==== Provided records

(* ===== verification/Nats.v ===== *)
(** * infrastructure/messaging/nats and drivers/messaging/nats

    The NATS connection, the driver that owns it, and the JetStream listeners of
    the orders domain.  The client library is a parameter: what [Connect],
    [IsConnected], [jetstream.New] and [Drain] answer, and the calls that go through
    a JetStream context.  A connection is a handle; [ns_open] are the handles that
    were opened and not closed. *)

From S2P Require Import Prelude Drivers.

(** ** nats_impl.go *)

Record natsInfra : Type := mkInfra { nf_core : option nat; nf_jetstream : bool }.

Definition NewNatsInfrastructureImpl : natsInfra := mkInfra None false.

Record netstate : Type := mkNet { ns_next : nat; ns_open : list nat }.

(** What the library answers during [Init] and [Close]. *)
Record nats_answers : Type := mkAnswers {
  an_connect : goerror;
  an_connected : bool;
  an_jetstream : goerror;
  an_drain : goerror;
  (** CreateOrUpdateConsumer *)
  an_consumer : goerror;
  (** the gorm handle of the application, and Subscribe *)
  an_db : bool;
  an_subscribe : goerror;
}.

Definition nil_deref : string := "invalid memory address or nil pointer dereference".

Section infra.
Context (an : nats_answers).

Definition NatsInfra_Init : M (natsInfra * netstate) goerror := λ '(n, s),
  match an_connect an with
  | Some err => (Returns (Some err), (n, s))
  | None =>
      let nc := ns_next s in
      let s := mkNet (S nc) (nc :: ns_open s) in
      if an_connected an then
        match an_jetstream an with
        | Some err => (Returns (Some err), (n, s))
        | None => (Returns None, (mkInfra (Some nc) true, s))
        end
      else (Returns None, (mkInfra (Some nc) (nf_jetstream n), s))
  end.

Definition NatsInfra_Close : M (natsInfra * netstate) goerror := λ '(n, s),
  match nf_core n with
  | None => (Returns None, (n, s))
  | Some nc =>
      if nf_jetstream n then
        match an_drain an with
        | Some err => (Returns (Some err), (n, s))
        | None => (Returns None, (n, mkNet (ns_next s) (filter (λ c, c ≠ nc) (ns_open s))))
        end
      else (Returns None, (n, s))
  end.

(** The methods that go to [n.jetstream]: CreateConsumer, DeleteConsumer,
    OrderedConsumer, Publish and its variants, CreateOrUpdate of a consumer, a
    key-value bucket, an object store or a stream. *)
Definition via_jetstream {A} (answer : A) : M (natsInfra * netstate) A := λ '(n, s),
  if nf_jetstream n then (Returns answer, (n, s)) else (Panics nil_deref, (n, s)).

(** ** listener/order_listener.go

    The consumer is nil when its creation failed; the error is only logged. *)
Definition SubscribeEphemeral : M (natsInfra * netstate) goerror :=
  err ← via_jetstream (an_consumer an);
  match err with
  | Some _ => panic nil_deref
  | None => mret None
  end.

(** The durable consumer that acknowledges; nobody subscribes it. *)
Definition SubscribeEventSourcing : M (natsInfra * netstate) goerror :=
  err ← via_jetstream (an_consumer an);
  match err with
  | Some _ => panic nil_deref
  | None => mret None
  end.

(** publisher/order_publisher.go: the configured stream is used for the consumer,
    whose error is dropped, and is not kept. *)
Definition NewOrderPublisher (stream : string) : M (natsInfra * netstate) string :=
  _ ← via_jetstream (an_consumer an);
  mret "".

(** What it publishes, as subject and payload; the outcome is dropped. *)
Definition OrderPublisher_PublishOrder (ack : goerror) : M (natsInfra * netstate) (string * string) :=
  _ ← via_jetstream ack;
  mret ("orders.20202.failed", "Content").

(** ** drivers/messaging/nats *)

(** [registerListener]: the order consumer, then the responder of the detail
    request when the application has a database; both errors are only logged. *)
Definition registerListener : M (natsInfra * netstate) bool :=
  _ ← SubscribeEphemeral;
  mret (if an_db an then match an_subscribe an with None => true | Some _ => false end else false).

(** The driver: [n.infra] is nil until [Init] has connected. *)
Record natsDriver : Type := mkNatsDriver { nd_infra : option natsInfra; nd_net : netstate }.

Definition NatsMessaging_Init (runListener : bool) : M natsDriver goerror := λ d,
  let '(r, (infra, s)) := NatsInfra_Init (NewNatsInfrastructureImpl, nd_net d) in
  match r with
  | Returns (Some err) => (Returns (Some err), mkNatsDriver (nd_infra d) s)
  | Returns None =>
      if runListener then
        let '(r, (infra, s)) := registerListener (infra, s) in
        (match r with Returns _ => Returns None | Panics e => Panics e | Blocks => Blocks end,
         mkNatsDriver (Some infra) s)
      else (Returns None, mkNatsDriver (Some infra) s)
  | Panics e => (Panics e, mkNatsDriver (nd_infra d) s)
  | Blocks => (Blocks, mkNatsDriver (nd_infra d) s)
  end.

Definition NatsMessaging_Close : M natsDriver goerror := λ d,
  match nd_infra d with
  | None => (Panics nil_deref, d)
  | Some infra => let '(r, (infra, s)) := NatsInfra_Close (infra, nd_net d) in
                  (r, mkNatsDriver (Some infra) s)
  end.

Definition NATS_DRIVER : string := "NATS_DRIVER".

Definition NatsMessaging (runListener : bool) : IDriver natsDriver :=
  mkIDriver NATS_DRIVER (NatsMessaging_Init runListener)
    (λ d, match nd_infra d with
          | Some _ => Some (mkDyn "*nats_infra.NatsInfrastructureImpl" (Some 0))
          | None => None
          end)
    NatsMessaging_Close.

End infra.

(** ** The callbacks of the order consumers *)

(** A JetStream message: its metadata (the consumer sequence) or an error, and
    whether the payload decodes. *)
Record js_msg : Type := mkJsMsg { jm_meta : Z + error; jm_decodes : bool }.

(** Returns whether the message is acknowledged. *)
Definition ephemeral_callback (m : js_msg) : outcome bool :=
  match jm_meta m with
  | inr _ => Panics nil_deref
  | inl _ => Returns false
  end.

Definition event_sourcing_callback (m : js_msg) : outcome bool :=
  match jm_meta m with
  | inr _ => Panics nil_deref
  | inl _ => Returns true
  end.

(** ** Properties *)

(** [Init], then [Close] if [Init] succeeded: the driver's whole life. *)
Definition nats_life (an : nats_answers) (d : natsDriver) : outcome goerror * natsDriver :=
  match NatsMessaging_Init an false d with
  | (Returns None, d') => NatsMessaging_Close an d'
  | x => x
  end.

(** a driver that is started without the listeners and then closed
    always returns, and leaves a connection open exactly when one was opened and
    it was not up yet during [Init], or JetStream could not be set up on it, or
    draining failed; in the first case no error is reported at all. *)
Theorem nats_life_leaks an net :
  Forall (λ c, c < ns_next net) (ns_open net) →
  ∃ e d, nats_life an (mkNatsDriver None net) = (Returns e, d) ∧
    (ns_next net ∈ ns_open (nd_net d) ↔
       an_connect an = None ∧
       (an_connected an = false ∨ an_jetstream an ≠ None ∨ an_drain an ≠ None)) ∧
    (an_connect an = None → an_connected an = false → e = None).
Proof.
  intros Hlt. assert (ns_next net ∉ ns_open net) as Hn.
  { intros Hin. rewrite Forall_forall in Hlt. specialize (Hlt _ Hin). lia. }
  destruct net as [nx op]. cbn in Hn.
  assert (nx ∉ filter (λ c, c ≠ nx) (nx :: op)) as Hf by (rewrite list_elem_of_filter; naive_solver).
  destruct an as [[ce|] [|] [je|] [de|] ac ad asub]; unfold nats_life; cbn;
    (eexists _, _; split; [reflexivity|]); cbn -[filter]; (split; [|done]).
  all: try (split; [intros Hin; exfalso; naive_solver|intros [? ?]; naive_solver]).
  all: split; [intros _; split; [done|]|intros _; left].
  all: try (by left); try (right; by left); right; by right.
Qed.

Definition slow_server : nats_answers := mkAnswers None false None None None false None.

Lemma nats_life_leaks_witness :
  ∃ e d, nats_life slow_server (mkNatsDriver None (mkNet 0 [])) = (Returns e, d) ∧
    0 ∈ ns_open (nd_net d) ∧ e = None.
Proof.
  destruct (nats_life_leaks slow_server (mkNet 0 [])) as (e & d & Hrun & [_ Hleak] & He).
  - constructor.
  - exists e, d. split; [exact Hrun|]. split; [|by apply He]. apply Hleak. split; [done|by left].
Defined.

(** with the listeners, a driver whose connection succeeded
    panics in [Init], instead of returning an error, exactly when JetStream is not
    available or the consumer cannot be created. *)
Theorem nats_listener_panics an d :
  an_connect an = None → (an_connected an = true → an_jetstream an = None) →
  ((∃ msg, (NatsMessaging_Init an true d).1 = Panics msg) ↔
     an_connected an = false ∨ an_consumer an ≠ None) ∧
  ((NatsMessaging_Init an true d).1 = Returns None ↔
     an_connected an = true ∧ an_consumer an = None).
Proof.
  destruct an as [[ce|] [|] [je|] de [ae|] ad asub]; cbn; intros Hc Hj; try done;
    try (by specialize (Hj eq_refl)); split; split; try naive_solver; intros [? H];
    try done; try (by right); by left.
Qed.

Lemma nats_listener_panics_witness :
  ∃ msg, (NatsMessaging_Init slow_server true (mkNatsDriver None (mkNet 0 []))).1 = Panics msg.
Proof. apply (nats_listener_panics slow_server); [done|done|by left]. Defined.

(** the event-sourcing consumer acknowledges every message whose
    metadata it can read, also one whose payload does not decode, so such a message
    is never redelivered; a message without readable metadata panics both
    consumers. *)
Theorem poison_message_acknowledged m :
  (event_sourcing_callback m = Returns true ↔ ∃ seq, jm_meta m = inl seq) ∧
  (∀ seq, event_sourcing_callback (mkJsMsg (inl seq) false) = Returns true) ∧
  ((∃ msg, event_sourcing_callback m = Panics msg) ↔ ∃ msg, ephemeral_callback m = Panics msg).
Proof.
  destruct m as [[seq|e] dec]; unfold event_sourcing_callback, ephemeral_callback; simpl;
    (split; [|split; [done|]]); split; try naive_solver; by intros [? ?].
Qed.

========
==== Provided records

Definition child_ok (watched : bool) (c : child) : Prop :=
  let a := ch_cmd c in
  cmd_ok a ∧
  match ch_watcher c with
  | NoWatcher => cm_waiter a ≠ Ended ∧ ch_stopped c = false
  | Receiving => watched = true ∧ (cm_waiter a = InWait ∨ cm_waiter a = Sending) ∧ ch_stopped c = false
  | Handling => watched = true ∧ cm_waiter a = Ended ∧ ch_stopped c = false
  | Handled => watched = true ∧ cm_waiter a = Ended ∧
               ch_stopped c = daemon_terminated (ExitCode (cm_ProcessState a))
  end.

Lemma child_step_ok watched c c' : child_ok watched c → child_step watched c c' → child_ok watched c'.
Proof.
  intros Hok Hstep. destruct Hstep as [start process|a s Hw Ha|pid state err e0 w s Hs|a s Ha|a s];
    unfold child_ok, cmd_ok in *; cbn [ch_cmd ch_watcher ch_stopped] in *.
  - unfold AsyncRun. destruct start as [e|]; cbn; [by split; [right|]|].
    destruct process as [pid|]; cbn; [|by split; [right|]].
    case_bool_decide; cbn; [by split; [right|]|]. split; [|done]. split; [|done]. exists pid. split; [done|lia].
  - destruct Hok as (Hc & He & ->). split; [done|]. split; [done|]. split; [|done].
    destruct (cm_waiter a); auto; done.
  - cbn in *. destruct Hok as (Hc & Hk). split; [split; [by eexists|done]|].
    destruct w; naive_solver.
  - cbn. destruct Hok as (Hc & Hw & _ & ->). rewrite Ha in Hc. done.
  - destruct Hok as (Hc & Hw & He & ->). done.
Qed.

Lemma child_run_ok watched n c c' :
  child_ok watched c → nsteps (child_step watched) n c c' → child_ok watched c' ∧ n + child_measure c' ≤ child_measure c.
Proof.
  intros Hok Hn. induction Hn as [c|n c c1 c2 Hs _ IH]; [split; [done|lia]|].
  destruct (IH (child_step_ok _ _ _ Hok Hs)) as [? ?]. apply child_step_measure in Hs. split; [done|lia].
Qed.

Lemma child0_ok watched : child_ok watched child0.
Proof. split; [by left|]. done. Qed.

========

• _Task to carry out_: Going back to the entries above, set down exactly the lines that begin at the one with "unfold child_ok, cmd_ok" and end at the one with "Proof. split; [by left|]. done. Qed.", both included, and nothing else.

• _Result_:
    unfold child_ok, cmd_ok in *; cbn [ch_cmd ch_watcher ch_stopped] in *.
  - unfold AsyncRun. destruct start as [e|]; cbn; [by split; [right|]|].
    destruct process as [pid|]; cbn; [|by split; [right|]].
    case_bool_decide; cbn; [by split; [right|]|]. split; [|done]. split; [|done]. exists pid. split; [done|lia].
  - destruct Hok as (Hc & He & ->). split; [done|]. split; [done|]. split; [|done].
    destruct (cm_waiter a); auto; done.
  - cbn in *. destruct Hok as (Hc & Hk). split; [split; [by eexists|done]|].
    destruct w; naive_solver.
  - cbn. destruct Hok as (Hc & Hw & _ & ->). rewrite Ha in Hc. done.
  - destruct Hok as (Hc & Hw & He & ->). done.
Qed.

Lemma child_run_ok watched n c c' :
  child_ok watched c → nsteps (child_step watched) n c c' → child_ok watched c' ∧ n + child_measure c' ≤ child_measure c.
Proof.
  intros Hok Hn. induction Hn as [c|n c c1 c2 Hs _ IH]; [split; [done|lia]|].
  destruct (IH (child_step_ok _ _ _ Hok Hs)) as [? ?]. apply child_step_measure in Hs. split; [done|lia].
Qed.

Lemma child0_ok watched : child_ok watched child0.
Proof. split; [by left|]. done. Qed.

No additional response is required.